Jembatan Mễ Sở, Jembatan Hồng Hà di Jalan Lingkar 4, Jembatan Vân Phúc, Jembatan Ngọc Hồi, Jembatan Thượng Cát… Diantaranya, Jembatan Thượng Cát dan Jembatan Vân Phúc telah selesai atau sedang dalam proses finalisasi rencana investasi. Oleh karena itu, Jembatan Tứ Liên dan Jembatan Trần Hưng Đạo tertinggal dari proyek jembatan tersebut dalam hal kemajuan investasi.

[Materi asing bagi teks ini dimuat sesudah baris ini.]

Lemma wp_sys_unmap w live p a areas irqs i y Q :
  sys_inv w live → live !! p = Some (mk_view a areas irqs) → areas !! i = Some y →
  (∀ areas' w', sys_inv w' (<[p := mk_view a areas' irqs]> live) → Q tt w') →
  wp (ocxl_mmio_unmap (handle_of a i)) Q w.
Proof.
  intros Hs Hx Hy HQ. destruct (si_views _ _ Hs _ _ Hx) as [Hinv Hfd]. simpl in Hinv, Hfd.
  pose proof (ai_mmio _ _ _ _ _ Hinv) as Hmm.
  pose proof (Forall_lookup_1 _ _ _ _ (ai_mapped _ _ _ _ _ Hinv) Hy) as Hyf. simpl in Hyf.
  eapply wp_mmio_unmap; [exact Hmm|exact Hy|]. intros w' Hr. unfold unmap_result in Hr.
  destruct (Z.eqb_spec (area_start y) NULL) as [E|E]; [subst w'; apply (HQ areas); by rewrite insert_id|].
  destruct Hr as (rc & w1 & Hd & Hm' & Hf). pose proof (did_mem _ _ _ _ Hd) as Hsm.
  assert (afu_inv w1 p a areas irqs) as Hinv1 by (by eapply afu_inv_same_mem).
  apply (HQ (unmapped areas i y)). eapply sys_inv_step; [exact Hs|exact Hx| |].
  - eapply local_mmio_frame; [exact Hinv|exact Hsm|exact Hf|]. intros r.
    rewrite (mf_effects _ _ _ _ _ Hf), (balance_did _ _ _ _ _ Hd), unmap_balance by done.
    unfold unmapped. rewrite (held_areas_insert _ _ _ _ _ Hy). simpl. lia.
  - split; [|done]. simpl. eapply afu_inv_mmio_frame; [exact Hinv1|exact Hf|exact Hm'|].
    apply Forall_insert; [apply Hinv|]. done.
Qed.

Lemma wp_api_unmap w live p a i :
  sys_inv w live → p ∈ dom live → w_heap w !! p = Some (HAfu a) → Z.of_nat i < afu_mmio_count a →
  wp (ocxl_mmio_unmap (handle_of a i)) (λ _ w', process_ok w' (dom live)) w.
Proof.
  intros Hs Hp Ha Hi. destruct (sys_inv_view _ _ _ Hs Hp) as ([a' areas irqs] & Hx & Hinv & Hfd).
  simpl in Hinv, Hfd. pose proof (afu_inv_lookup _ _ _ _ _ Hinv) as Hp'. rewrite Ha in Hp'. injection Hp' as <-.
  destruct (lookup_lt_is_Some_2 areas i) as [y Hy].
  { pose proof (mt_count _ _ _ _ (mi_table _ _ _ _ (ai_mmio _ _ _ _ _ Hinv))). lia. }
  eapply wp_sys_unmap; [exact Hs|exact Hx|exact Hy|]. intros areas' w' Hs'. by eapply process_insert.
Qed.

(** Waiting for events acquires and releases nothing. *)
Lemma afu_reads_balance a rs r : balance (afu_reads a rs) r = 0.
Proof. induction rs as [|x rs IH]; simpl; [done|]. rewrite IH, !one_if_None. lia. Qed.

Lemma reported_balance p a irqs sources es evs r :
  reported p a irqs sources es evs → balance es r = 0.
Proof.
  induction 1 as [|rs x sources es evs _ _ _ IH|n i x sources es evs _ _ IH]; [done|..].
  - by rewrite balance_app, afu_reads_balance, IH.
  - simpl. rewrite !one_if_None. lia.
Qed.
Lemma wp_client_close w others p a areas irqs Q :
  client w others p a areas irqs → others !! p = None →
  (∀ w', sys_inv w' others → Q OCXL_OK w') → wp (ocxl_afu_close p) Q w.
Proof.
  intros Hcl Hp HQ. destruct (client_view _ _ _ _ _ _ Hcl) as [Hi Hfd].
  eapply wp_afu_close; [exact Hi|done|]. intros w' Hc. apply HQ.
  pose proof (sys_inv_close _ w' _ p _ (cl_sys _ _ _ _ _ _ Hcl) (lookup_insert_eq _ _ _) Hc) as Hs.
  by rewrite delete_insert_id in Hs.
Qed.

End client.

Section running.
Context {K : Type} `{Platform K} `{Abi}.
Implicit Types (w : world K).

(** ** Running on *)

(** The world [w'] is a later one. *)
Definition since w w' : Prop := ∃ es, ran es w w'.

#[export] Instance since_preorder : PreOrder since.
Proof.
  split; [intros w; exists []; apply ran_refl|].
  intros w1 w2 w3 [es H1] [es' H2]. exists (es ++ es'). by eapply ran_trans.
Qed.

Lemma since_quiet w w' : quiet w w' → since w w'.
Proof. intros Hq. exists []. by apply ran_quiet. Qed.

Lemma since_did {R : Set} (c : sys R) r w w' : did c r w w' → since w w'.
Proof. intros D. exact (ex_intro _ _ (ran_did _ _ _ _ D)). Qed.

Lemma wp_since {A} (m : M K A) (Q : A → world K → Prop) w :
  issues (λ _, True) m → wp m (λ a w', since w w' → Q a w') w → wp m Q w.
Proof.
  intros Hi Hw. eapply wp_issues; [exact Hi|]. eapply wp_mono; [|exact Hw]. intros a w' HQ es Hr _.
  apply HQ. by exists es.
Qed.

(** An operation of a process that holds no more than [live]. *)
Lemma wp_sys_call {R : Set} (c : sys R) w live Q :
  sys_inv w live → silent c = false → (∀ r, acquires c r = None) → releases c = None →
  (∀ r w', sys_inv w' live → did c r w w' → Q r w') → wp (call c) Q w.
Proof.
  intros Hs Hsi Ha Hr HQ. apply wp_call; [done|]. intros r w' Hd. apply HQ; [|done]. by eapply sys_inv_did.
Qed.

Context `{!EventLaws K} `{!ShortNames K}.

Secara khusus, untuk jembatan Tran Hung Dao, pemerintah kota saat ini menugaskan Departemen Perhubungan untuk mengubah kebijakan investasi dari PPP (Public-Private Partnership) menjadi investasi publik, sehingga membutuhkan keseimbangan pendanaan. Pemerintah Kota Hanoi telah menetapkan bahwa investasi harus diprioritaskan, dengan alokasi modal yang diprioritaskan, dan investasi tidak boleh tersebar tipis tetapi terfokus dan tepat sasaran, untuk memastikan proyek-proyek diselesaikan dengan sukses. Proyek-proyek yang prosedur investasinya selesai lebih dulu akan diprioritaskan untuk pelaksanaannya.

Menurut informasi yang diperoleh wartawan, pada tanggal 4 September 2024, Him Lam Joint Stock Company mengirimkan dokumen kepada Komite Rakyat Hanoi yang meminta penghentian penyusunan laporan studi pra-kelayakan untuk proyek pembangunan jembatan Tran Hung Dao.
Oleh karena itu, para pemimpin Him Lam Joint Stock Company menyatakan bahwa, terkait dengan dua opsi investasi untuk jembatan Tran Hung Dao: Opsi 1, jika proyek BOT dilaksanakan sesuai peraturan, dengan anggaran negara sebesar 50% dan investor 50%, tidak ada batasan waktu bagi investor untuk mendapatkan kembali investasinya;
Opsi 2: Jika periode pengembalian modal adalah 26 tahun, alokasi modal akan menjadi 70,4% dari anggaran negara dan 29,65% dari investor, yang bertentangan dengan ketentuan hukum yang berlaku.
Oleh karena itu, Him Lam Joint Stock Company mengakui bahwa investasi dalam proyek jembatan Tran Hung Dao menggunakan metode PPP, khususnya jenis kontrak BOT, tidak sesuai dengan Undang-Undang PPP. Him Lam Joint Stock Company meminta agar Pemerintah Kota Hanoi mengizinkan Him Lam untuk menghentikan penyusunan laporan studi pra-kelayakan untuk proyek tersebut dan menyerahkan semua dokumen yang telah dipelajari sebelumnya terkait proyek jembatan Tran Hung Dao kepada Pemerintah Kota Hanoi agar pemerintah kota dapat melanjutkan penelitian dan investasi pada alternatif yang lebih layak.